OctoT2I: A Self-Evolving Agentic Text-to-Image Router
Title: OctoT2I: A Self-Evolving Agentic Text-to-Image Router
Abstract
As the landscape of Text-to-Image (T2I) models expands—ranging from massive architectures to streamlined, real-time variants—the industry is encountering diminishing returns from scaling individual models. To overcome this stagnation, agentic T2I approaches have emerged, leveraging multiple models to enhance output. However, current agentic solutions are hindered by three primary limitations: their dependence on costly handcrafted priors or human annotations, inflexible single-path decision-making processes, and a general disregard for inference efficiency.
In response to these issues, we present OctoT2I, an innovative agentic framework that redefines the T2I task as a joint optimization problem focusing on both generation quality and inference speed. OctoT2I utilizes a stateful, multi-round routing strategy that dynamically selects the most appropriate tool by leveraging its internal knowledge and memory. This adaptive selection is powered by a knowledge base constructed entirely through our novel Self-Evolving Mechanism, which operates without human supervision.
This mechanism first autonomously establishes foundational Conceptual Dimensions, such as style, color, and count. It then intelligently explores the combinations of these dimensions through an iterative "Propose--Solve--Evaluate--Learn" (PSEL) loop. By efficiently mapping the capability boundaries of each tool, the PSEL loop drives continuous improvement without the need for external guidance.

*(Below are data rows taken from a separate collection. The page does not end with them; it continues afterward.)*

(** A record stays as it is while the processing goes on; it is not completed
    or failed unless the processing was closing already. *)
Lemma kept_ok clock now w w' i u c c' e :
  record_ok clock w i (Some (u, c)) e → clock ≤ now →
  (closing c = true → archives w' !! i = archives w !! i) → (closing c = true → closing c' = true) → (c = Ended → c' = Ended) →
  record_ok now w' i (Some (u, c')) e.
Proof.
  intros [R1 R2 [R3 R3'] R4 R5 R6] Hle Ha Hcl He. split; [done| |split; [lia|done]|done| |].
  - intros u' c0 [= <- <-]. by apply (R2 _ c).
  - intros Hs. destruct (R5 Hs) as (u0 & c0 & n & [= <- <-] & Hc & Hn & Har). exists u, c', n.
    split_and!; [done|by apply Hcl|done|]. by eapply archived_weaken; [|apply Ha|].
  - intros Hs. destruct (R6 Hs) as [Hne [u0 [= <- ->]]]. split; [done|]. exists u. by rewrite He.
Qed.

Lemma live_held clock now w i u c e :
  (∀ e t, exports w !! i = Some (e, t) → record_ok clock w i (Some (u, c)) e) → clock ≤ now →
  live now (exports w !! i) = Some e → held now i u e.
Proof. intros He Hle [t Ht]%live_Some. destruct (He e t Ht) as [R1 R2 [R3 R3'] _ _ _]. split_and!; [done|by apply (R2 _ c)|lia|done]. Qed.

Lemma process_ok clock rep now rs rv i u c w :
  clock ≤ now →
  (∀ e t, exports w !! i = Some (e, t) → record_ok clock w i (Some (u, c)) e) → counter_ok clock w i u c →
  let '(c', w') := process_step rep now rs rv i u c w in
  (∀ e t, exports w' !! i = Some (e, t) → record_ok now w' i (Some (u, c')) e) ∧ counter_ok now w' i u c'.
Proof.
  intros Hle He Hc.
  assert (∀ w' c', exports w' !! i = exports w !! i → (closing c = true → archives w' !! i = archives w !! i) →
            (closing c = true → closing c' = true) → (c = Ended → c' = Ended) →
            ∀ e t, exports w' !! i = Some (e, t) → record_ok now w' i (Some (u, c')) e) as Hkept.
  { intros w' c' Heq Ha Hcl Hen e t Ht. rewrite Heq in Ht. by eapply kept_ok; [apply (He e t Ht)|..]. }
  assert (∀ e, live now (exports w !! i) = Some e → held now i u e) as Hlive by (intros; by eapply live_held).
  destruct c as [|e| |r|n|n e|x|x e|]; cbn [process_step].
  - split; [by apply Hkept|]. destruct (answered rep); [|done]. destruct (live now _) eqn:E; cbn; [by apply Hlive|done].
  - split; [|by destruct (answered rep)]. destruct (applied rep); [|by apply Hkept].
    cbn. intros e' t. rewrite lookup_insert_eq. intros [= <- _]. by eapply written_ok.
  - split; [by apply Hkept|]. destruct (createGdprExport _ _ _ _ _ _ _) eqn:E; cbn; [by eexists _, _, _|done].
  - split; [apply Hkept; [by destruct (applied rep)|done..]|]. destruct rep; cbn; [|done|done].
    exists now. split; [intros e t Ht; destruct (He e t Ht) as [_ _ [? _] _ _ _]; lia|].
    destruct Hc as (rs' & rv' & b & Hb). exists r, now, rs', rv', b. cbn. rewrite lookup_insert_eq. by split_and!.
  - split; [by apply Hkept|]. destruct (answered rep); [|done]. destruct (live now _) eqn:E; cbn; [|done].
    split; [by apply Hlive|]. destruct Hc as (since & H1 & H2). apply live_Some in E as [t Ht]. eapply archived_weaken; [exact H2|done|by eapply H1].
  - destruct Hc as [Hh Ha]. split; [|by destruct (answered rep)]. destruct (applied rep); [|by apply Hkept; destruct (answered rep)].
    cbn. intros e' t. rewrite lookup_insert_eq. intros [= <- _]. eapply written_ok; [done|done| |done].
    intros _. split; [by destruct (answered rep)|]. by exists n.
  - split; [apply Hkept; [done..| |done]; intros _; destruct (answered rep), (live now _); done|].
    destruct (answered rep); [|done]. destruct (live now _) eqn:E; cbn; [by apply Hlive|done].
  - split; [|done]. destruct (applied rep); [|by apply Hkept]. cbn. intros e' t. rewrite lookup_insert_eq. intros [= <- _].
    by eapply written_ok.
  - by split; [apply Hkept|].
Qed.

(** What neither writes records nor archives nor jobs. *)
Lemma same_ok clock clock' w w' :
  world_ok clock w → clock ≤ clock' → exports w' = exports w → archives w' = archives w → jobs w' = jobs w → world_ok clock' w'.
Proof.
  intros [He Hj] Hle H1 H2 H3. split.
  - intros i e t. rewrite H1, H3. intros Hi. eapply record_frame; [by apply (He i e t)|done|by rewrite H2].
  - intros i u c. rewrite H3. intros Hi. eapply counter_frame; [by apply Hj|done|by rewrite H2|by rewrite H1].
Qed.

Lemma new_record_ok now w f u job :
  (∀ u' c, job = Some (u', c) → u' = u) → record_ok now w f job (new_export f u now).
Proof. intros Hj. split; cbn; try done. intros u' c ->. symmetry. by eapply Hj. Qed.

Lemma initiate_ok clock rep f now u w :
  world_ok clock w → clock ≤ now → jobs w !! f = None → world_ok now (initiateDataExport rep f now u w).2.
Proof.
  intros Hw Hle Hfj. pose proof Hw as [He Hj].
  destruct rep; cbn; [| by eapply same_ok |]; (split; cbn;
    [intros j e t; destruct (decide (j = f)) as [->|Hne]; rewrite ?lookup_insert_eq, ?lookup_insert_ne by done;
      [intros [= <- _]; apply new_record_ok|intros Hi; eapply record_frame; [by apply (He j e t)|done..]]|]).
  - by intros u' c [= <- <-].
  - intros j u' c. destruct (decide (j = f)) as [->|Hne]; [rewrite lookup_insert_eq; by intros [= <- <-]|].
    rewrite lookup_insert_ne by done. intros Hi. eapply counter_frame; [by apply Hj|done|done|cbn; by rewrite lookup_insert_ne].
  - intros u' c. by rewrite Hfj.
  - intros j u' c Hi. assert (j ≠ f) by (intros ->; by rewrite Hi in Hfj).
    eapply counter_frame; [by apply Hj|done|done|cbn; by rewrite lookup_insert_ne].
Qed.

Extensive experiments confirm that OctoT2I strikes an exceptional balance between performance and efficiency. It achieves a competitive score of 0.96 on GenEval while delivering a 90.3% increase in inference speed and a 56.6% gain in energy efficiency compared to the leading baseline, Flow-GRPO. The associated code and models will be made publicly available.
Source: arXiv Generated at: 2026-06-02 00:00:00 UTC